[Saved data entries]
====

(** *** search *)

(** The score that the loop of [search] gives to one page. *)
Definition page_score (q : str) (page : DocPage) : Z :=
  let score := 0%Z in
  let title_l := lower (title page) in
  let text_l := lower (text page) in
  let slug_l := lower (slug page) in
  let score := if contains q title_l then (score + 5)%Z else score in
  let score := if contains q slug_l then (score + 4)%Z else score in
  let score := if contains q text_l then (score + 1)%Z else score in
  score.

(** [for page in self.pages.values(): ...]: the list [scored]. *)
Fixpoint score_pages (q : str) (ps : list DocPage) : list (Z * DocPage) :=
  match ps with
  | [] => []
  | page :: ps' =>
      let score := page_score q page in
      if (0 <? score)%Z then (score, page) :: score_pages q ps'
      else score_pages q ps'
  end.

(** [lambda item: (-item[0], item[1].slug)] *)
Definition search_key (item : Z * DocPage) : Z * str :=
  ((- fst item)%Z, slug (snd item)).

Definition make_snippet (q : str) (page : DocPage) : str :=
  let idx := str_find (lower (text page)) q in
  let snippet :=
    if (idx <? 0)%Z then slice_to (text page) 240
    else
      let start := Z.max 0 (idx - 80) in
      let stop := Z.min (Z.of_nat (length (text page))) (idx + 160) in
      slice (text page) start stop in
  join (py " ") (split_ws snippet).

Definition make_hit (q : str) (item : Z * DocPage) : SearchHit :=
  let '(score, page) := item in
  mkHit score (title page) (slug page) (url page) (make_snippet q page).

(** [search] after [self.ensure_fresh()]. *)
Definition search_index (self : DocIndex) (query0 : str) (limit : Z)
  : SearchResult :=
  let q := lower (strip query0) in
  if negb (nonempty q) then mkSearchResult query0 []
  else
    let scored :=
      sort_by search_key tuple_leb
              (score_pages q (dict_values (pages self))) in
    let out :=
      map (make_hit q) (slice_to scored (Z.max 1 (Z.min limit 20))) in
    mkSearchResult query0 out.

Definition search (query0 : str) (limit : Z) : M SearchResult :=
  _ <- ensure_fresh ;;
  self <- get_index ;;
  ret (search_index self query0 limit).

(** *** get_page *)

Definition get_page (slug_or_url : str) : M PageResult :=
  _ <- ensure_fresh ;;
  key <- lift (normalize_slug_or_url slug_or_url) ;;
  self <- get_index ;;
  match dict_get key (pages self) with
  | None =>
      ret (PageNotFound (py "not_found")
             (py "No page found for '" ++ slug_or_url ++ py "'."))
  | Some page =>
      ret (PageFound (title page) (slug page) (url page) (text page)
                     (indexed_at self))
  end.

(** *** get_member *)

(** The score that the loop of [get_member] gives to the id [mid]. *)
Definition member_score (target class_name member mid : str) : Z :=
  let key := lower mid in
  if str_eqb target key then 100%Z
  else if contains target key then 80%Z
  else if contains (lower member) key && contains (lower class_name) key
       then 50%Z
  else if contains (lower member) key then 20%Z
  else 0%Z.

(** [for mid, entry in self.members.items(): ...]: the list
    [candidates]. *)
Fixpoint member_candidates (target class_name member : str)
         (items : dict (dict str)) : list (Z * str * dict str) :=
  match items with
  | [] => []
  | (mid, entry) :: items' =>
      let score := member_score target class_name member mid in
      if negb (score =? 0)%Z
      then (score, mid, entry)
             :: member_candidates target class_name member items'
      else member_candidates target class_name member items'
  end.

Definition make_alternative (c : Z * str * dict str) : Alternative :=
  let '(_, mid, entry) := c in
  mkAlt mid (get_or entry (py "title") []) (get_or entry (py "url") []).

(** [get_member] after [self.ensure_fresh()]. *)
Definition resolve_member (self : DocIndex)
           (service class_name member : str) : MemberResult :=
  let target :=
    lower (service ++ py "." ++ class_name ++ py "." ++ member) in
  let candidates :=
    sort_by (fun x : Z * str * dict str => (- fst (fst x))%Z) Z.leb
            (member_candidates target class_name member (members self)) in
  match candidates with
  | [] =>
      MemberNotFound (py "not_found")
        (py "No API member matched " ++ service ++ py "." ++ class_name
         ++ py "." ++ member)
  | best :: _ =>
      let '(_, best_id, best_entry) := best in
      MemberFound (service, class_name, member)
        (mkBest best_id
                (get_or best_entry (py "title") [])
                (get_or best_entry (py "url") [])
                (get_or best_entry (py "signature") [])
                (get_or best_entry (py "description") []))
        (map make_alternative (slice candidates 1 6))
  end.

Definition get_member (service class_name member : str) : M MemberResult :=
  _ <- ensure_fresh ;;
  self <- get_index ;;
  ret (resolve_member self service class_name member).

(** *** Construction from the cache files *)

(** [DocIndex._load_from_disk]: each cache file that exists replaces its
    part of the index. The files are read as documents of the shape that
    [_save_to_disk] writes, [json.loads] giving back what [json.dumps]
    wrote: a list of objects with the four fields of a page, a map of
    member records, and an object whose ["indexed_at"] is the text of a
    datetime, which is never empty, so that [if ts] holds and
    [datetime.fromisoformat] reads it back. On a file of another shape
    the constructor raises; such files are not embedded. *)
Definition _load_from_disk (self : DocIndex) (d : Disk) : DocIndex :=
  let pages' :=
    match pages_file d with
    | Some raw_pages =>
        fold_left
          (fun acc p =>
             dict_set (slug p)
                      (mkDocPage (url p) (slug p) (title p) (text p)) acc)
          raw_pages []
    | None => pages self
    end in
  let members' :=
    match members_file d with
    | Some raw_members => raw_members
    | None => members self
    end in
  let indexed_at' :=
    match meta_file d with
    | Some (ts, _) => Some ts
    | None => indexed_at self
    end in
  mkDocIndex pages' members' indexed_at'.

(** [DocIndex.__init__] on the cache files [d]: an empty index, then
    [_load_from_disk]. *)
Definition __init__ (d : Disk) : DocIndex :=
  _load_from_disk (mkDocIndex [] [] None) d.
End WithLibrary.
End Server.
Export Server.

(* ===================================================================== *)
(** ** Text beyond U+00FF *)
(* ===================================================================== *)

(** [str.lower] keeps the length of a text of the code points
    U+0000..U+00FF, and [PyStr.lower] is [str.lower] on such text only.
    It does not keep the length of every text: the capital I with dot
    above, U+0130, lowers to the two code points U+0069 U+0307. This
    module embeds the strings of the code points U+0000..U+00FF, U+0130
    and U+0307, on which [str.lower] still works code point by code
    point, and on them the lines of [search] that cut the snippet. *)
Module Wide.

Inductive wchar :=
| Latin (c : ascii)     (* U+0000..U+00FF *)
| CapitalIDot           (* U+0130 *)
| CombiningDot.         (* U+0307 *)

Definition wstr := list wchar.

(** A text of [PyStr] as a text of this module. *)
Definition wide (s : str) : wstr := map Latin s.

Definition wchar_eqb (a b : wchar) : bool :=
  match a, b with
  | Latin x, Latin y => Ascii.eqb x y
  | CapitalIDot, CapitalIDot => true
  | CombiningDot, CombiningDot => true
  | _, _ => false
  end.

(** [c.lower()] *)
Definition lower_wchar (c : wchar) : wstr :=
  match c with
  | Latin a => [Latin (lower_char a)]
  | CapitalIDot => [Latin "i"; CombiningDot]
  | CombiningDot => [CombiningDot]
  end.

(** [s.lower()] *)
Definition lower (s : wstr) : wstr := flat_map lower_wchar s.

(** [c.isspace()] *)
Definition isspace (c : wchar) : bool :=
  match c with
  | Latin a => PyStr.isspace a
  | _ => false
  end.

(** [s.startswith(p)] *)
Fixpoint startswith (s p : wstr) : bool :=
  match p, s with
  | [], _ => true
  | _ :: _, [] => false
  | x :: p', y :: s' => wchar_eqb x y && startswith s' p'
  end.

(** Lowest index [>= i] at which [sub] occurs in [s], where [s] is the
    part of the string that starts at index [i]. *)
Fixpoint find_at (sub s : wstr) (i : nat) : option nat :=
  if startswith s sub then Some i
  else match s with
       | [] => None
       | _ :: s' => find_at sub s' (S i)
       end.

(** [s.find(sub)] *)
Definition str_find (s sub : wstr) : Z :=
  match find_at sub s 0 with
  | Some i => Z.of_nat i
  | None => (-1)%Z
  end.

(** [s.split()] *)
Fixpoint split_ws_aux (s cur : wstr) : list wstr :=
  match s with
  | [] => match cur with [] => [] | _ => [rev cur] end
  | c :: s' =>
      if isspace c
      then match cur with
           | [] => split_ws_aux s' []
           | _ => rev cur :: split_ws_aux s' []
           end
      else split_ws_aux s' (c :: cur)
  end.

Definition split_ws (s : wstr) : list wstr := split_ws_aux s [].

(** [sep.join(l)] *)
Fixpoint join (sep : wstr) (l : list wstr) : wstr :=
  match l with
  | [] => []
  | [x] => x
  | x :: l' => x ++ sep ++ join sep l'
  end.

(** The snippet that [search] makes for the lower-cased query [q] from
    the text [text] of a page. *)
Definition make_snippet (q text : wstr) : wstr :=
  let idx := str_find (lower text) q in
  let snippet :=
    if (idx <? 0)%Z then slice_to text 240
    else
      let start := Z.max 0 (idx - 80) in
      let stop := Z.min (Z.of_nat (length text)) (idx + 160) in
      slice text start stop in
  join (wide (py " ")) (split_ws snippet).

End Wide.

(* ===================================================================== *)
(** ** Vocabulary of the specification *)
(* ===================================================================== *)

(** [q] occurs in [s] at index [i]. *)
Definition occurs_at (q s : str) (i : nat) : Prop :=
  exists a b, s = a ++ q ++ b /\ length a = i.

(** [q] is a substring of [s]. *)
Definition occurs_in (q s : str) : Prop := exists i, occurs_at q s i.

(** [i] is the index of the first occurrence of [q] in [s]. *)
Definition first_occurrence (q s : str) (i : nat) : Prop :=
  occurs_at q s i /\ forall j, j < i -> ~ occurs_at q s j.

(** A field adds [n] to a score when [P] holds and nothing otherwise. *)
Definition contributes (P : Prop) (n k : Z) : Prop :=
  (P /\ k = n) \/ (~ P /\ k = 0%Z).
(** In a firing that returned, each entry of the array has its
    application, at the same position, and that application returned. *)
Lemma fire_root fuel c data w k l :
  out (fire body fuel c data w) = Normal tt ->
  _listeners c (final (fire body fuel c data w)) !! k = Some l ->
  exists fuel' wk,
    (forall c', _listeners c' w `prefix_of` _listeners c' wk) /\
    out (call body (fire body fuel') l data wk) = Normal tt /\
    events (fire body fuel c data w) !! k
    = Some (Invoked c l data
              (events (call body (fire body fuel') l data wk)) (Normal tt)).
Proof.
  intros Hn Hl. pose proof (fire_run body fuel c data w) as Hrun.
  destruct (loop_run_calls _ _ _ _ _ _ Hrun) as [_ Hall].
  specialize (Hall Hn). rewrite drop_0 in Hall.
  pose proof (loop_run_roots _ _ _ _ _ _ Hrun) as Hroots.
  assert (k < length (events (fire body fuel c data w))) as Hk.
  { rewrite <- (calls_length_roots c data) by done.
    rewrite Hall, length_fmap. by eapply lookup_lt_Some. }
  destruct (lookup_lt_is_Some_2 _ _ Hk) as [ev Hev].
  destruct (loop_run_lookup _ _ _ _ _ _ _ _ Hrun Hev)
    as (l0 & fuel' & wk & Hpre & Hlk & -> & Hpost & _ & Hlast).
  cbn zeta in *. cbn in Hlk.
  assert (l0 = l) as ->.
  { assert (_listeners c (final (fire body fuel c data w)) !! k = Some l0)
      as Hl0; [|congruence].
    eapply prefix_lookup_Some; [|apply Hpost].
    eapply prefix_lookup_Some; [done|apply call_prefix]. }
  assert (out (call body (fire body fuel') l data wk) = Normal tt) as Ho.
  { destruct (out (call body (fire body fuel') l data wk)) as [[]|e|] eqn:Ho;
      [done| |]; (destruct Hlast as (Hbad & _ & _); [done|congruence]). }
  exists fuel', wk. split_and!; [done..|]. by rewrite <- Ho.
Qed.

(** In a firing that returned, every listener the array had at the start
    was applied to the payload. *)
Lemma fire_applies_all fuel c data w l :
  out (fire body fuel c data w) = Normal tt ->
  l ∈ _listeners c w ->
  (l, data) ∈ calls (events (fire body fuel c data w)).
Proof.
  intros Hn Hl. pose proof (fire_run body fuel c data w) as Hrun.
  destruct (loop_run_calls _ _ _ _ _ _ Hrun) as [_ Hall].
  rewrite (Hall Hn), drop_0.
  apply (list_elem_of_fmap_2 (fun l => (l, data))).
  eapply elem_of_prefix; [done|by eapply loop_run_prefix].
Qed.

(** X1.  Passthroughs compose: when following passthrough entries leads
    from [A] to [B], a firing of [A] with [d] that returns has applied
    every listener of [B] to [d]. *)
Theorem passthrough_chain_forwards fuel A B LB data w :
  forwards w A B ->
  LB ∈ _listeners B w ->
  out (fire body fuel A data w) = Normal tt ->
  (LB, data) ∈ applied (events (fire body fuel A data w)).
Proof.
  intros Hpath HLB.
  enough (forall fuel w',
            (forall c, _listeners c w `prefix_of` _listeners c w') ->
            out (fire body fuel A data w') = Normal tt ->
            (LB, data) ∈ applied (events (fire body fuel A data w'))) as Hgen
    by (apply Hgen; done).
  clear fuel. induction Hpath as [A|A B C HAB _ IH]; intros fuel w' Hw' Hn.
  - apply calls_applied, fire_applies_all; [done|].
    eapply elem_of_prefix; [done|apply Hw'].
  - assert (Bound B ∈ _listeners A (final (fire body fuel A data w'))) as Hin.
    { eapply elem_of_prefix; [|apply grows_prefix, grows_fire].
      eapply elem_of_prefix; [done|apply Hw']. }
    apply list_elem_of_lookup_1 in Hin as [k Hk].
    destruct (fire_root fuel A data w' k (Bound B) Hn Hk)
      as (fuel' & wk & Hwk & Ho & Hev).
    cbn [call] in Ho, Hev.
    eapply applied_elem; [by eapply list_elem_of_lookup_2|].
    cbn [applications]. right.
    apply (IH HLB fuel' wk); [|done].
    intros c. etrans; [apply Hw'|apply Hwk].
Qed.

====

● Task instructions
Using the data above, restate word for word the lines from its opening line through the line that contains "(** [lambda item: (-item[0], item[1].slug)]", and no more.

● Exercise answer
(** *** search *)

(** The score that the loop of [search] gives to one page. *)
Definition page_score (q : str) (page : DocPage) : Z :=
  let score := 0%Z in
  let title_l := lower (title page) in
  let text_l := lower (text page) in
  let slug_l := lower (slug page) in
  let score := if contains q title_l then (score + 5)%Z else score in
  let score := if contains q slug_l then (score + 4)%Z else score in
  let score := if contains q text_l then (score + 1)%Z else score in
  score.

(** [for page in self.pages.values(): ...]: the list [scored]. *)
Fixpoint score_pages (q : str) (ps : list DocPage) : list (Z * DocPage) :=
  match ps with
  | [] => []
  | page :: ps' =>
      let score := page_score q page in
      if (0 <? score)%Z then (score, page) :: score_pages q ps'
      else score_pages q ps'
  end.

(** [lambda item: (-item[0], item[1].slug)] *)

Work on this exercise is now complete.